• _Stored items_
Definition serval_sal_rcv_syn (encap broadcast : bool) i p : SALM TP Z :=
  ok ← valid_control_extension p;
  srv ← liftR (has_service_extension_src (in_hdr p) (in_ctx p));
  s ← the_sk;
  if negb ok || negb srv || serval_sock_request_queue_is_full s
     || sk_acceptq_is_full s
  then kfree_skb i;; mret 0
  else
    match dev_addr (in_dev p) with
    | None => kfree_skb i;; mret 0
    | Some myaddr =>
        o ← serval_reqsk_alloc;
        match o with
        | None => kfree_skb i;; mret 0
        | Some r =>
            peer_flow ← liftR (rd_bytes (in_hdr p) 0 4);
            srvid ← liftR match c_srv_ext0 (in_ctx p) with
                    | Some ext => rd_bytes (in_hdr p) (ext + 4) 32
                    | None => Fault
                    end;
            nonce ← liftR (in_nonce p);
            '(rmt, reply) ← liftR (request_addrs encap broadcast myaddr p);
            let r := r {{ r_peer_flowid := peer_flow; r_target_srvid := srvid;
                          r_peer_nonce := nonce; r_rcv_seq := c_verno (in_ctx p);
                          r_loc_addr := myaddr; r_rmt_addr := rmt;
                          r_reply_saddr := reply }} in
            err ← call1 (conn_request ops) i 0;
            if negb (err =? 0) then mret err
            else
              serval_sock_reqsk_queue_add r SAL_TIMEOUT_INIT;;
              err ← serval_sal_send_synack r i p;
              kfree_skb i;;
              mret err
        end
    end.

(** ** Child sockets *)

(** [serval_sock_init]; the random nonce and sequence number are given. *)
Definition serval_sock_init (nonce iss : list Z) (s : ssock) : ssock :=
  s {{ sk_state := SAL_INIT; sal_state := SAL_RSYN_INITIAL;
       udp_encap_sport := 0; udp_encap_dport := 0;
       request_qlen := 0; max_request_qlen := DEFAULT_MAX_REQUEST_QLEN;
       accept_queue := []; syn_queue := [];
       retransmit_timer := None; tw_timer := None; sk_timer := None;
       ctrl_queue := None; ctrl_send_head := None;
       local_nonce := nonce; snd_iss := le32 iss;
       hash_key := false; hash_key_len := 0;
       rcv_nxt := 0; snd_una := 0; snd_nxt := 0; snd_wnd := 1;
       retransmits := 0; backoff := 0; srtt := 0;
       mdev := SAL_TIMEOUT_INIT; mdev_max := SAL_TIMEOUT_INIT;
       rttvar := SAL_TIMEOUT_INIT; rto := SAL_TIMEOUT_INIT }}.

(** What [sk_clone] resets in the copy. *)
Definition sk_clone (s : ssock) : ssock :=
  s {{ in_table := false; sock_done := false; sk_err := 0; sk_refs := 2 }}.

(** Returns the index of the child, [None] on failure. *)
Definition serval_sal_create_respond_sock : SALM TP (option nat) :=
  ok ← alloc_result;
  if (ok : bool) then
    s ← the_sk;
    nonce ← rand_bytes SAL_NONCE_SIZE;
    iss ← rand_bytes 4;
    w ← getS;
    let k := length (children w) in
    modS (fun w => w {{ children := children w ++
      [serval_sock_set_flag SSK_FLAG_CHILD (serval_sock_init nonce iss (sk_clone s))] }});;
    ret ← conn_child_sock ops k;
    if ret <? 0 then modS (fun w => w {{ children ::= take k }});; mret None
    else mret (Some k)
  else mret None.

Definition same_flow (a b : list Z) : bool := bool_decide (a = b).

Definition serval_sal_find_rsk p : SALM TP (option request_sock) :=
  s ← the_sk;
  flow ← liftR (rd_bytes (in_hdr p) 0 4);
  mret (match find (fun r => same_flow (r_peer_flowid r) flow) (syn_queue s) with
        | Some r => Some r
        | None => find (fun r => same_flow (r_peer_flowid r) flow) (accept_queue s)
        end).

(** The first request with the given local flow identifier, and the rest. *)
Fixpoint take_request (flow : list Z) (l : list request_sock)
  : option (request_sock * list request_sock) :=
  match l with
  | [] => None
  | r :: l =>
      if same_flow (r_local_flowid r) flow then Some (r, l)
      else
        match take_request flow l with
        | Some (r', l') => Some (r', r :: l')
        | None => None
        end
  end.

(** The child takes the identity of the request. *)
Definition child_of (r : request_sock) (s : ssock) : ssock :=
  s {{ local_flowid := r_local_flowid r; peer_flowid := r_peer_flowid r;
       peer_srvid := r_peer_srvid r; local_srvid := r_target_srvid r;
       inet_daddr := r_rmt_addr r; inet_saddr := r_loc_addr r;
       local_nonce := r_local_nonce r; peer_nonce := r_peer_nonce r;
       snd_iss := r_iss_seq r; snd_una := r_iss_seq r;
       snd_nxt := u32 (r_iss_seq r + 1);
       rcv_iss := r_rcv_seq r; rcv_nxt := u32 (r_rcv_seq r + 1);
       udp_encap_sport := r_udp_encap_sport r;
       udp_encap_dport := r_udp_encap_dport r }}.

(** Run [m] on the k-th child. *)
Definition with_child {A} (k : nat) (m : SALM TP A) : SALM TP A := fun w =>
  match children w !! k with
  | None => Fault
  | Some c =>
      match m (w {{ sk := c }}) with
      | Ok (a, w') => Ok (a, w' {{ children ::= <[k := sk w']>; sk := sk w }})
      | Fault => Fault
      | NoFuel => NoFuel
      end
  end.

(** Does the ACK fit the request? *)
Definition request_matches (nonce : list Z) (ctx : sal_context) (r : request_sock)
  : bool :=
  bool_decide (r_peer_nonce r = nonce)
  && (c_verno ctx =? u32 (r_rcv_seq r + 1))
  && (c_ackno ctx =? u32 (r_iss_seq r + 1)).

Definition serval_sal_request_sock_handle p : SALM TP (option nat) :=
  s ← the_sk;
  flow ← liftR (rd_bytes (in_hdr p) 4 4);
  match take_request flow (syn_queue s) with
  | None => mret None
  | Some (r, rest) =>
      nonce ← match c_ctrl_ext (in_ctx p) with
              | Some ext => liftR (rd_bytes (in_hdr p) (ext + 12) SAL_NONCE_SIZE)
              | None => faultM
              end;
      if negb (request_matches nonce (in_ctx p) r) then mret None
      else
        c ← serval_sal_create_respond_sock;
        match c with
        | None => mret None
        | Some k =>
            upd_sk (fun s => s {{ syn_queue := rest;
              accept_queue := accept_queue s ++ [r {{ r_sk := Some k }}] }});;
            serval_sock_request_queue_removed;;
            upd_sk (fun s => s {{ sk_ack_backlog := u32 (sk_ack_backlog s + 1) }});;
            with_child k (upd_sk (fun s => s {{ sk_ack_backlog := 0 }});;
                          serval_sock_set_state SAL_RESPOND;;
                          upd_sk (child_of r);;
                          serval_sock_hash);;
            mret (Some k)
        end
  end.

• _What needs to be done_
Find the word "modS" in the entries, then copy out every line that has it.

• _Your solution_
    modS (fun w => w {{ children := children w ++
    if ret <? 0 then modS (fun w => w {{ children ::= take k }});; mret None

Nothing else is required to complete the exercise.